→ **WHAT IS NEEDED**
Each line of the data below that contains "readByte" must be copied.

→ **DATASET CONTENT**
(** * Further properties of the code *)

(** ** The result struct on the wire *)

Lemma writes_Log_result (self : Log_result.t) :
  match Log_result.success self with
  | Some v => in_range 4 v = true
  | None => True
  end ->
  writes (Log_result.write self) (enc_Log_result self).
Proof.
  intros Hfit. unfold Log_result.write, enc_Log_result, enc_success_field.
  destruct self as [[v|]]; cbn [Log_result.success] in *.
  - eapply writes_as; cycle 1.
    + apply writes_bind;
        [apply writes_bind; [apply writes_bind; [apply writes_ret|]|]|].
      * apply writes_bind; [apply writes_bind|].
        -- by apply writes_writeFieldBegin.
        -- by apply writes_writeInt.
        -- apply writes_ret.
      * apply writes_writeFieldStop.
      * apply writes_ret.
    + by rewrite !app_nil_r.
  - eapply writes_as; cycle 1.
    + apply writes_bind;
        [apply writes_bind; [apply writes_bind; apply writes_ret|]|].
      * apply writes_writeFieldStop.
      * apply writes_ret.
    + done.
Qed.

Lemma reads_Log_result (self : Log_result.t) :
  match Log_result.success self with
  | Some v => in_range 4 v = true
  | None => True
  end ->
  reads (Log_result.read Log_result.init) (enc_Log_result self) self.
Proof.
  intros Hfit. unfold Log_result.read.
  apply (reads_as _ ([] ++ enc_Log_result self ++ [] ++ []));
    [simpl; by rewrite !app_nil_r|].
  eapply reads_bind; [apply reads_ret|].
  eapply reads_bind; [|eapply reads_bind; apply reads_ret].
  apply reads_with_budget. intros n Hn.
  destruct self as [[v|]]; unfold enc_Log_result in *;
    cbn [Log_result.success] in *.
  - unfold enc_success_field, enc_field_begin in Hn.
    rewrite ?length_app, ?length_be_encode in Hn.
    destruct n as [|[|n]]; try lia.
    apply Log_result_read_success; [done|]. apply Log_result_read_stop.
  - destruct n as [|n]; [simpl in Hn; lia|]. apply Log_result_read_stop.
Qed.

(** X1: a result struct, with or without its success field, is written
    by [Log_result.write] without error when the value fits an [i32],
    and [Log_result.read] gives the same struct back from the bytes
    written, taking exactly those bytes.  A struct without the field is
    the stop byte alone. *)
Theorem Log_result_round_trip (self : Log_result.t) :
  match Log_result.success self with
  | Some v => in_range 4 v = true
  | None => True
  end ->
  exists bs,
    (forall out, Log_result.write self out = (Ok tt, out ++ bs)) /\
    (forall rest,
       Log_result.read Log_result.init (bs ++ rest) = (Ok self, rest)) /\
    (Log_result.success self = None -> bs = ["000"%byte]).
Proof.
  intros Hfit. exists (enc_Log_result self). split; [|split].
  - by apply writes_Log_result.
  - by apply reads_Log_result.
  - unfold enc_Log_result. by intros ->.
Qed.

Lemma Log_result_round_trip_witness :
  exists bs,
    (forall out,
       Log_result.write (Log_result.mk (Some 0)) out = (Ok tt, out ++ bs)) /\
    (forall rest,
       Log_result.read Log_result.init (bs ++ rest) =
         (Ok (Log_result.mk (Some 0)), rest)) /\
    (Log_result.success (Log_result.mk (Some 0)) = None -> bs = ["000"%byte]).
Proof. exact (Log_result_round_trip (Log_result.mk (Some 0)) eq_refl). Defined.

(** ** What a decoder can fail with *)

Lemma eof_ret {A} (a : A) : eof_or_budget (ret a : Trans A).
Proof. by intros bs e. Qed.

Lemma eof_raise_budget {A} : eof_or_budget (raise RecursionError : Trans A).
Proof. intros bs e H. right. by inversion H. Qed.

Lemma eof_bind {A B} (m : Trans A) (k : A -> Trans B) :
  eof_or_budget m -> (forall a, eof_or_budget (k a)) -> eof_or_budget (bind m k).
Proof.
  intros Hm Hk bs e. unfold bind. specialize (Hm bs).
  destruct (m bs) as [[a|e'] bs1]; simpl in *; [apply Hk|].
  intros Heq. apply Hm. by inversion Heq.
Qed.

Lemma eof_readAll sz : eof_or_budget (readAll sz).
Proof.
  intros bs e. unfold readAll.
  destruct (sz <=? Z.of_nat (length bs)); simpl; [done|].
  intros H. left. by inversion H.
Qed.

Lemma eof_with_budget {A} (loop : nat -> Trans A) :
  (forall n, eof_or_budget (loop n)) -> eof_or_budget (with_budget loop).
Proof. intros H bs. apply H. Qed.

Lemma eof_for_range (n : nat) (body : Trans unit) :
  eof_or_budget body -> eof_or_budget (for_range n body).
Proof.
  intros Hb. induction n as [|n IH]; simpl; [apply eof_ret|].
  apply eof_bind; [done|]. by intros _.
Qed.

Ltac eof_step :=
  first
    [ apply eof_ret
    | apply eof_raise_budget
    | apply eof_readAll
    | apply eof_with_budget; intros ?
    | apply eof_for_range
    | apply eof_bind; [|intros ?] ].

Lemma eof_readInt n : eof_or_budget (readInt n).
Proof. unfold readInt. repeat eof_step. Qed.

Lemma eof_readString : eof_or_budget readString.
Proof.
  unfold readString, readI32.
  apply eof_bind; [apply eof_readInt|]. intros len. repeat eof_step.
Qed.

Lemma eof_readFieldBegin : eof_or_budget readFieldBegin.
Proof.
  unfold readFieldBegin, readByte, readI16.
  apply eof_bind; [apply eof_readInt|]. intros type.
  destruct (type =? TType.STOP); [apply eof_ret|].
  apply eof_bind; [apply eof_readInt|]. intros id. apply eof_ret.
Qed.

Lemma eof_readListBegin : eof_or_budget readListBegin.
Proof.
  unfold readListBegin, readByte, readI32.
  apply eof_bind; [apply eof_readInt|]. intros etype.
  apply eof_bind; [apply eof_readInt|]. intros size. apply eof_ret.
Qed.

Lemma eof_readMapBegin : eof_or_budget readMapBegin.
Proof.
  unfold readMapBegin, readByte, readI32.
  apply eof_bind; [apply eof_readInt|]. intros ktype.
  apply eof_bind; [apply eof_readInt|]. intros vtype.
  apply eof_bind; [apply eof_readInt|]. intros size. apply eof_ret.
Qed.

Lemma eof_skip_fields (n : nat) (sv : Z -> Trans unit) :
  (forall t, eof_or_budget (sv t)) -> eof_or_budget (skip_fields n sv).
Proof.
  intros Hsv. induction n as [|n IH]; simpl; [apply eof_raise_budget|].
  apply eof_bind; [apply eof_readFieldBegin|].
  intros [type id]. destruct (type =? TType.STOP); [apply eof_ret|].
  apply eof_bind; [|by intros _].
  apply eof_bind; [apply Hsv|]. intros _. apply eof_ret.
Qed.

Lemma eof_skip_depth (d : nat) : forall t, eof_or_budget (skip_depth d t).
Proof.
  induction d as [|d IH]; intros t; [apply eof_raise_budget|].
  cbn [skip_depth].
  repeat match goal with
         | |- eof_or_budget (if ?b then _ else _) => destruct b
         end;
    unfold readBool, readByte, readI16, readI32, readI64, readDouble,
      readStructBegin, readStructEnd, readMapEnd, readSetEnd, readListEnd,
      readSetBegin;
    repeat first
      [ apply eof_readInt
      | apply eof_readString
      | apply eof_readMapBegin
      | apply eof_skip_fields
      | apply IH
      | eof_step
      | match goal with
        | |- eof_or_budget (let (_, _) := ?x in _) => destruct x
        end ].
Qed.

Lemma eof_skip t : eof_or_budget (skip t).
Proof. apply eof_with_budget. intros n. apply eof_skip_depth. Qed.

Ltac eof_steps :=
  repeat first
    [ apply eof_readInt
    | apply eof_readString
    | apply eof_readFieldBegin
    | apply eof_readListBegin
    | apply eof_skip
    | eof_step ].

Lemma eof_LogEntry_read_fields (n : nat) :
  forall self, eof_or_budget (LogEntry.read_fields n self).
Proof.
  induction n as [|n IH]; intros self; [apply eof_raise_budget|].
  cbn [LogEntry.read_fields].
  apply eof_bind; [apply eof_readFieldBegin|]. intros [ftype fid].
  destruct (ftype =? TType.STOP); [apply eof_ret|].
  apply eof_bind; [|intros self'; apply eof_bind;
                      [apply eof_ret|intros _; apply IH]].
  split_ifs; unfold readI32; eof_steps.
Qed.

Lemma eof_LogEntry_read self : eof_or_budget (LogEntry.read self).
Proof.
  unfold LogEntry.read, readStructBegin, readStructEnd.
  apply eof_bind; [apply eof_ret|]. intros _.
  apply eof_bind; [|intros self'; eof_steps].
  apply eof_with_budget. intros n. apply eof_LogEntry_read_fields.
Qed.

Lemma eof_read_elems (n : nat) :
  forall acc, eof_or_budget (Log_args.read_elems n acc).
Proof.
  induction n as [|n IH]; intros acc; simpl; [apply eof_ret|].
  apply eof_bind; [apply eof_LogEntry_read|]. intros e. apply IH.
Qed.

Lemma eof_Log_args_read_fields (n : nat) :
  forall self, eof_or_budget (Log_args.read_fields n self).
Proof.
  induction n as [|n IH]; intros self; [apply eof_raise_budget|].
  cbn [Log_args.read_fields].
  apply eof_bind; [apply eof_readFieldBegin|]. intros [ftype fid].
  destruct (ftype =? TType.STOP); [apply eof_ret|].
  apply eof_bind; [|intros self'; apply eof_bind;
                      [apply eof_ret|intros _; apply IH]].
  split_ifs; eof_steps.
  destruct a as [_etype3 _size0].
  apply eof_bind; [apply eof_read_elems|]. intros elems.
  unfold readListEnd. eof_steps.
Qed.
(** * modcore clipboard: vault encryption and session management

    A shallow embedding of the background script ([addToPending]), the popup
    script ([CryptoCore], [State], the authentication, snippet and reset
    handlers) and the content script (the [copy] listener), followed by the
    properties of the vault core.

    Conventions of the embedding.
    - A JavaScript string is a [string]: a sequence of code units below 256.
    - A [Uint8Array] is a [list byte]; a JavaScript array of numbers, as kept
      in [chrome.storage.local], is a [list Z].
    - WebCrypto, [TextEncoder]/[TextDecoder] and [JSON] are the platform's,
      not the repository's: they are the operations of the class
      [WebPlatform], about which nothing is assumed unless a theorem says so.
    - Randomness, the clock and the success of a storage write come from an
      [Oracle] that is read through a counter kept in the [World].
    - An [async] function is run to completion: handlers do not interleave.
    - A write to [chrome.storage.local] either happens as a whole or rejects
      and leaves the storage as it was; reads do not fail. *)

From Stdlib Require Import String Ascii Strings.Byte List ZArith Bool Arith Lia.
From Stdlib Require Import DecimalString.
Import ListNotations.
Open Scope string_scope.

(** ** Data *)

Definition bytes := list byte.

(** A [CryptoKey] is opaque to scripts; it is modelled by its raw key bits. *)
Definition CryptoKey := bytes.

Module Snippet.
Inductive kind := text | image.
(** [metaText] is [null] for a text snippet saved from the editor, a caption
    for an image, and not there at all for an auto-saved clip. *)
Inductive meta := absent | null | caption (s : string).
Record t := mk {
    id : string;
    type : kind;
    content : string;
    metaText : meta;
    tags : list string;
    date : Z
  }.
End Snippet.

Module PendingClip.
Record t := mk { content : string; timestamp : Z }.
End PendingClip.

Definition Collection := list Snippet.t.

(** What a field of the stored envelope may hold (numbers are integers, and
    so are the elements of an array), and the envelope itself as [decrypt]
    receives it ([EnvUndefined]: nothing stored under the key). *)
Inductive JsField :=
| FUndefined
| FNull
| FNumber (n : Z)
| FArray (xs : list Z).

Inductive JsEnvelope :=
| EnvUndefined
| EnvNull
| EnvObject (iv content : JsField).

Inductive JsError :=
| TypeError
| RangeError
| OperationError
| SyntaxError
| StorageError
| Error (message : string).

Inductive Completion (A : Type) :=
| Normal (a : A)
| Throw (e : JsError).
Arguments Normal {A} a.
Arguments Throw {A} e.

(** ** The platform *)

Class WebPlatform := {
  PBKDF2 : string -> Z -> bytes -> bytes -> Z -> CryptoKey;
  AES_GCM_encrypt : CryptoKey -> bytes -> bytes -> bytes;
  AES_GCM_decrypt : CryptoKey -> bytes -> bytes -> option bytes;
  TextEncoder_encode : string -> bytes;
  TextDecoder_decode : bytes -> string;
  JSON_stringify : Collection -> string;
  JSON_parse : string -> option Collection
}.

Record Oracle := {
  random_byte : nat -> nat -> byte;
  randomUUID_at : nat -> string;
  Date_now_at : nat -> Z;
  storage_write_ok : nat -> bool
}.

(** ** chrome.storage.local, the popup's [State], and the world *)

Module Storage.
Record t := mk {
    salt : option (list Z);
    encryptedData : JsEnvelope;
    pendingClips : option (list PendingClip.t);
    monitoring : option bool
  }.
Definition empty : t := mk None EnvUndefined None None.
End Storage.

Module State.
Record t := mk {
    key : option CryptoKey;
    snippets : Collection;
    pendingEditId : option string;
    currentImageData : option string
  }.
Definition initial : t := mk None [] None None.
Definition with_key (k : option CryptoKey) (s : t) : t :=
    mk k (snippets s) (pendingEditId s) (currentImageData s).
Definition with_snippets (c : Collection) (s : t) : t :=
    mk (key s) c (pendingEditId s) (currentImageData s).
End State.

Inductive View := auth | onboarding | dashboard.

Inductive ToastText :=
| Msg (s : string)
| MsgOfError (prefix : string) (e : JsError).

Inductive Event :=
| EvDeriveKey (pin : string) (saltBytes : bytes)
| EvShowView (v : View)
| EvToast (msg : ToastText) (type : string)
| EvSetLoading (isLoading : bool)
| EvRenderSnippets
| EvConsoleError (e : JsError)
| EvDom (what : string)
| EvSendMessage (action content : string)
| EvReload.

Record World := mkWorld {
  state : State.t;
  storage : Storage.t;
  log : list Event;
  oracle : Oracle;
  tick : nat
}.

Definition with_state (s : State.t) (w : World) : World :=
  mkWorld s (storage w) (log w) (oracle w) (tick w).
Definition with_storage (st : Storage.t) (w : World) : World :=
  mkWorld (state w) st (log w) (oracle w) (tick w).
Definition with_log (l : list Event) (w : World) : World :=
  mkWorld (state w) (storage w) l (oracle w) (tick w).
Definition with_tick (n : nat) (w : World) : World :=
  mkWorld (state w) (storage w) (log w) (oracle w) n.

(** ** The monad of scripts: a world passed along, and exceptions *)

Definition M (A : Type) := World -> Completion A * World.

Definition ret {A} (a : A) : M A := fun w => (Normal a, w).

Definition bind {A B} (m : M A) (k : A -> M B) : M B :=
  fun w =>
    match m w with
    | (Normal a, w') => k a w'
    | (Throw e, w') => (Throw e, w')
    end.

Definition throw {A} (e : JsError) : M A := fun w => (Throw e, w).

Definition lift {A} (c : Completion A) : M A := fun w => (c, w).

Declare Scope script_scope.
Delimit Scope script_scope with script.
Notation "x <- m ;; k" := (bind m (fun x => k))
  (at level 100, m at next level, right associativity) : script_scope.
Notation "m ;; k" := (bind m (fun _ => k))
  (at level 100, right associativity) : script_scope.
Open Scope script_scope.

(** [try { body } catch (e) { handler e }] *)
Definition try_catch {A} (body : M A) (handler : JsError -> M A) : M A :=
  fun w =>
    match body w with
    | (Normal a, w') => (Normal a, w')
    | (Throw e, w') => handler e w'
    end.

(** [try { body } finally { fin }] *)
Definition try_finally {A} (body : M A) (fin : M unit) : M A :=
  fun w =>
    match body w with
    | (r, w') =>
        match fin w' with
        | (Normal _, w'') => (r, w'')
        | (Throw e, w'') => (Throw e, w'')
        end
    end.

→ **RESULT OF THE TASK**
  unfold readFieldBegin, readByte, readI16.
  unfold readListBegin, readByte, readI32.
  unfold readMapBegin, readByte, readI32.
    unfold readBool, readByte, readI16, readI32, readI64, readDouble,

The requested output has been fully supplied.